Ray Bradbury, ese niño de 91 años.

Martes, 5 de junio, día triste. Murió Ray Bradbury, el poeta de la ciencia ficción, como se le ha llamado, aunque sería más correcto decir de la fantasía. Marte está triste y sus marcianitos de ojos amarillentos están tristes, y esto cualquiera puede verlo observando al planeta llamado rojo. Ahora Marte está cerca de la Luna, puede localizarse fácilmente, y uno puede aprovechar para recrearse en esta evasión nocturna llamada cielo.


Descubrí a Bradbury a principios de los 70, en las sencillas ediciones argentinas de Minotauro (que no en las actuales reediciones de tapa dura, papel de calidad, etc.). Fui comprando sus libros, que aún conservo como reliquias de tiempos pasados, y que en estos días, nobleza obliga, he redescubierto. He ojeado sus páginas ya amarillentas, como los ojos de sus marcianos, y me he montado en la máquina del tiempo de turno para volver a ser niño al releer párrafos de “El vino del estío” (5ª edición, 1972). Como es bien sabido, si uno quiere volver a la infancia, tiene dos opciones: ver las películas de Steven Spielberg (“ET” e “Inteligencia Artificial”, por no citar más que dos de sus películas), o leer Peter Pan. Yo añadiría esta otra, leer a Bradbury., especialmente “El vino del estío”.

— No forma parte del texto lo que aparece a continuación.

(** The update that issues the send; it fills in the gate and, for /exit, the record. *)
Definition issue (i : SendInput) (second : ScreenSnapshot) (pty : PTYWriter) (v : ManagedSession)
    : M (ManagedSession * option (PendingSend * exit_send) * option error) :=
  if negb (SendKindAllowed (s_State v) (session_state (sh_State second)) (in_Kind i) [in_Origin i])
  then mret (v, None, Some (Sentinel errSendStateChanged))
  else if is_some (sg_Pending (s_SendGate v)) then mret (v, None, Some (Sentinel errSendPendingAppeared))
  else
    let seq := if sg_NextSeq (s_SendGate v) =? 0 then 1 else sg_NextSeq (s_SendGate v) in
    now ← call Now;
    let p := mkPendingSend (in_SessionID i +:+ "-s" +:+ pretty seq) (in_Kind i) now in
    let owner := handoffPTYOwner pty in
    x ← (if bool_decide (in_Kind i = SendKindHandoffExit)
         then r ← call (Mu (registerExit p i owner)); mret (Some (r, owner))
         else mret None);
    mret (issue_session i seq p v, Some (p, x), None).

(** The callback that [WriteLine] calls before Enter. *)
Definition before_enter (fuel : nat) (i : SendInput) (message : string) (p : PendingSend) (x : exit_send) (ch : nat) : M bool :=
  ok ← waitForEnter fuel i message (ps_SendID p) ch;
  if negb (ok : bool) then mret false
  else match x with Some (r, _) => call (Mu (beginExitCR r)) | None => mret true end.

Definition end_exit (x : exit_send) (success : bool) : M unit :=
  match x with Some (r, _) => mu (endExitCR r success) | None => mret tt end.

Definition says (err : error) (text : string) : bool :=
  match err with Errorf format [] => bool_decide (format = text) | _ => false end.

(** The part after [WriteLine] has failed. *)
Definition line_failed (fuel : nat) (i : SendInput) (p : PendingSend) (x : exit_send) (message : string) (ever confirmed : bool)
    (err : error) (before : enterCall) : M (SendResult * option error) :=
  let result := mkSendResult (ps_SendID p) None false in
  end_exit x false;;
  let allowed := match before with BeforeAllowed => true | _ => false end in
  logErr ← logOperatorSendOutcome i p (if allowed then EventKindSendUnconfirmed else EventKindSendAborted);
  let err := match logErr with Some _ => default err (errors_Join [Some err; logErr]) | None => err end in
  if allowed then
    e ← unconfirmed fuel i p;
    mret (result, errors_Join [Some err; e])
  else
    let not_called := match before with BeforeNotCalled => true | _ => false end in
    e ← (if not_called && (ContainsAny message crlf || (SupervisorSendEnterDelay <? 0)
                           || says err "line text must not contain CR or LF" || says err "delay must not be negative")
         then blockBeforeText i p ever confirmed SendBlockedState
         else abortBeforeCR i p ever confirmed);
    mret (result, errors_Join [Some err; e]).

(** The part after Enter. *)
Definition line_written (fuel : nat) (i : SendInput) (p : PendingSend) (x : exit_send) (ch : nat) : M (SendResult * option error) :=
  end_exit x true;;
  now ← call Now;
  mu (markCR (ps_SendID p) now);;
  crAt ← mu_read (CRWrittenAt (ps_SendID p));
  resolved ← (match x with
              | Some (_, owner) =>
                  '(resolved, err) ← resolveExit fuel i p owner false;
                  mret (if is_some err || Confirmed resolved then Some (resolved, err) else None)
              | None => mret None
              end);
  match resolved with
  | Some answer => mret answer
  | None => confirm_loop fuel i p x ch (confirm_timeout i) crAt (mkStreak 0 0)
  end.

(** The part after the pending send has been saved. *)
Definition issued (fuel : nat) (hash : option string) (i : SendInput) (message : string) (ever confirmed : bool)
    (p : PendingSend) (x : exit_send) (ch : nat) : M (SendResult * option error) :=
  let result := mkSendResult (ps_SendID p) None false in
  err ← record_event (sendEvent EventKindSendIssued i p "");
  match err with
  | Some _ => e ← blockBeforeText i p ever confirmed SendBlockedState; mret (result, errors_Join [err; e])
  | None =>
      match hash with
      | Some hash =>
          if bool_decide (in_Kind i = SendKindRecommendationContinue) && has_RecommendationIssued u
          then call (RecommendationIssued hash (ps_IssuedAt p)) else mret tt
      | None => mret tt
      end;;
      stop ← stopped (in_SessionID i);
      if (stop : bool) then
        e ← blockBeforeText i p ever confirmed SendBlockedStop;
        mret (mkSendResult (ps_SendID p) (Some SendBlockedStop) false, e)
      else
        ready ← (if bool_decide (in_Kind i = SendKindOperatorInput) then
                   shot ← call GetScreen; mret (operatorScreenReadyForWrite shot)
                 else mret true);
        if negb ready then
          e ← blockBeforeText i p ever confirmed SendBlockedState;
          mret (mkSendResult (ps_SendID p) (Some SendBlockedState) false, e)
        else
          '(err, before) ← WriteLine message SupervisorSendEnterDelay (before_enter fuel i message p x ch);
          match err with
          | Some err => line_failed fuel i p x message ever confirmed err before
          | None => line_written fuel i p x ch
          end
  end.
(* ===== verification/SendInputOk.v ===== *)
(** * Every keystroke is earned

    What holds in every run of [SendInput.Execute]: the text is typed only behind the
    open gate and a saved pending send, Enter is pressed only on a screen that was seen
    to hold the text, and what the answer says about it. *)

From S2P Require Import Prelude.
From S2P Require Import GoStrings.
From S2P Require Import UTF8.
From S2P Require Import Errors.
From S2P Require Import TextPolicy.
From S2P Require Import Session.
From S2P Require Import SendGate.
From S2P Require Import VTerm.
From S2P Require Import Detect.
From S2P Require Import Screens.
From S2P Require Import Effects.
From S2P Require Import Sends.
From S2P Require Import SendInput.

Abbreviation ev := (called Eff).
Abbreviation wps := (wp record_ev).

(** ** Keystrokes *)

(** The calls that type into the terminal. *)
Definition typed (e : ev) : bool := match e with Ev e _ => match e with WriteText _ | WriteCR => true | _ => false end end.

Definition quiet (e : ev) : Prop := typed e = false.

Abbreviation emits_quiet := (emits record_ev quiet).

Create HintDb quiet discriminated.

Ltac solve_quiet :=
  repeat first
    [ exact I
    | apply emits_call; done
    | solve [auto with quiet]
    | apply emits_bind; [|intros ?]
    | lazymatch goal with
      | |- emits _ _ (match ?x with _ => _ end) => destruct x
      | |- emits _ _ (let '_ := ?x in _) => destruct x
      | |- emits _ _ (mret _) => exact I
      end ].

Section Quiet.
Context `{UnicodeTables} (u : SendInputUseCase).

Lemma record_event_quiet e : emits_quiet (record_event u e).
Proof. unfold record_event. solve_quiet. Qed.
Lemma notify_quiet k : emits_quiet (notify u k).
Proof. unfold notify. solve_quiet. Qed.
Lemma mu_quiet f : emits_quiet (mu f).
Proof. unfold mu. solve_quiet. Qed.
Lemma mu_read_quiet {X : Type} (f : Sends -> X) : emits_quiet (mu_read f).
Proof. unfold mu_read. solve_quiet. Qed.
Hint Resolve record_event_quiet notify_quiet mu_quiet mu_read_quiet : quiet.

Lemma blocked_quiet reason i : emits_quiet (blocked u reason i).
Proof. unfold blocked. solve_quiet. Qed.
Lemma stopped_quiet id : emits_quiet (stopped u id).
Proof. unfold stopped. solve_quiet. Qed.
Lemma logOperatorSendOutcome_quiet i p k : emits_quiet (logOperatorSendOutcome u i p k).
Proof. unfold logOperatorSendOutcome. solve_quiet. Qed.
Hint Resolve blocked_quiet stopped_quiet logOperatorSendOutcome_quiet : quiet.

Lemma UpdateSession_quiet {A : Type} (f : ManagedSession -> M (ManagedSession * A * option error)) :
  (forall v, emits_quiet (f v)) -> emits_quiet (UpdateSession f).
Proof. intros Hf. unfold UpdateSession. solve_quiet. Qed.

Lemma UpdateSession__quiet f : emits_quiet (UpdateSession_ f).
Proof. unfold UpdateSession_. apply emits_bind; [apply UpdateSession_quiet; intros; exact I|]. intros [? ?]. solve_quiet. Qed.
Hint Resolve UpdateSession__quiet : quiet.

Lemma abortBeforeCR_quiet i p ever c : emits_quiet (abortBeforeCR u i p ever c).
Proof. unfold abortBeforeCR. solve_quiet. Qed.
Lemma blockBeforeText_quiet i p ever c r : emits_quiet (blockBeforeText u i p ever c r).
Proof. unfold blockBeforeText. solve_quiet. Qed.
Hint Resolve abortBeforeCR_quiet blockBeforeText_quiet : quiet.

Y cómo no, pensando en “Fahrenheit 451”, he vuelto a ver aquella maravilla en forma de película que nos legó François Truffaut basada en el libro. Pero no, no me olvido de sus “Crónicas marcianas”. Aquellos cuentos que tenían mucho de poesía, de romanticismo y por qué no decirlo, de una cierta sensiblería pero que a mí me gustaba y poco de ciencia-ficción. Aunque ambientados en Marte, podrían haberlo sido en cualquier otra parte. Pero no es sólo poesía, sino también una crítica a nuestras ancestrales costumbres: la guerra, el racismo, la autodestrucción humana, lo insignificante que somos ante el universo. Y a propósito del título, todavía sonrío irónicamente cuando pregunto ingenuamente sobre su origen.  Me reconforta escuchar que para muchos Xavier Sardà es el autor…


Sin embargo, reconozco que me anclé en los años 60 y desde entonces prácticamente no he leído nada de Bradbury de su obra posterior. Tal vez para no defraudarme, tal vez para no dejar de ser niño, tal vez porque después de sus libros de estos años, especialmente de sus “Crónicas marcianas” (que por cierto fue su primer libro, publicado en 1950 como recopilación de cuentos muchos de ellos publicados anteriormente en varias revistas), podría suceder lo mismo que con García Márquez después de “Cien años de soledad” o de Carlos Ruíz Zafón después de “La sombra del viento”, que nada volvería a ser lo que fue. Y si además, pensamos que en la edición en español Jorge Luis Borges escribió el prólogo, pues qué más se puede pedir.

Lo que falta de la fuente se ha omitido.